What was different about these two? They had their young ones to protect. But so had every bird in the great colony its young one, or its egg, to protect; yet all the others had gone. Did these two have more love than the others, and with it, or because of it, more courage, more intelligence?

We took another step towards them, and one of the two birds sprang into the air, knocking her baby over and over with the stroke of her wing, coming within an inch of hurling it across the rim to be battered on the ledges below. The other bird raised her wings to follow, then clapped them back over her baby. Fear is the most contagious thing in the world; and that flap of fear by the other bird thrilled her, too, but as she had withstood the stampede of the colony, so she caught herself again and held on.

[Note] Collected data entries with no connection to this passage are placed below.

(** * GA4 page-view synchronisation: a shallow embedding of
      [functions/ga4-sync/main.py] and the properties of its
      reconciliation pipeline.

    Python values are modelled as follows.
    - [str] is a list of Unicode code points ([N]); [py "..."] turns a
      literal into one.
    - [int] is [Z]; [float] is IEEE-754 binary64, given by the Standard
      Library's [spec_float] with [prec = 53] and [emax = 1024].
    - A [dict] whose iteration order is observed is an association list in
      insertion order; the article mapping, which is only looked up and
      measured, is a [gmap].
    - Remote services (the two BigQuery clients, the clock) are calls
      answered by an arbitrary handler over an arbitrary world; every call is
      recorded with its reply in a trace. *)

From Stdlib Require Import ZArith NArith List Ascii String SpecFloat Lia.
From stdpp Require Import base decidable option list numbers gmap.

Local Open Scope Z_scope.

(** ** Python strings *)

Module PyStr.

Abbreviation char := N (only parsing).
Abbreviation str := (list N) (only parsing).

Fixpoint py (s : string) : str :=
  match s with
  | EmptyString => []
  | String a s' => N_of_ascii a :: py s'
  end.

Arguments py : simpl never.

(** [c in s] for a one-character [c]. *)
Definition has (c : char) (s : str) : bool := bool_decide (c ∈ s).

(** [s.lstrip(chars)], [s.rstrip(chars)], [s.strip(chars)]. *)
Fixpoint lstrip (chars s : str) : str :=
  match s with
  | [] => []
  | c :: s' => if has c chars then lstrip chars s' else s
  end.

Definition rstrip (chars s : str) : str :=
  reverse (lstrip chars (reverse s)).

Definition strip (chars s : str) : str := rstrip chars (lstrip chars s).

(** Code points for which [str.isspace()] holds: what [s.strip()]
    removes when called without an argument. *)
Definition isspace (c : char) : bool :=
  ((9 <=? c) && (c <=? 13) || (28 <=? c) && (c <=? 32)
   || (c =? 133) || (c =? 160) || (c =? 5760)
   || (8192 <=? c) && (c <=? 8202)
   || (c =? 8232) || (c =? 8233) || (c =? 8239) || (c =? 8287)
   || (c =? 12288))%N.

Fixpoint lstrip_ws (s : str) : str :=
  match s with
  | [] => []
  | c :: s' => if isspace c then lstrip_ws s' else s
  end.

Definition strip_ws (s : str) : str :=
  reverse (lstrip_ws (reverse (lstrip_ws s))).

She was now alone on the bare top of the rock, with ten thousand circling birds screaming to her in the air above, and with two men creeping up to her with a big black camera which clicked

ominously. She let the multitude scream, and with threatening beak watched the two men come on. A motherless baby spying her, ran down the rock squealing for his life. She spread her wing, put her bill behind him and shoved him quickly in out of sight with her own baby. The man with the camera saw the act, for I heard his machine click, and I heard him say something under his breath that you would hardly expect a mere man and a gamewarden to say. But most men have a good deal of the mother in them; and the old bird had acted with such decision, such courage, such swift, compelling instinct, that any man, short of the wildest savage, would have felt his heart quicken at the sight.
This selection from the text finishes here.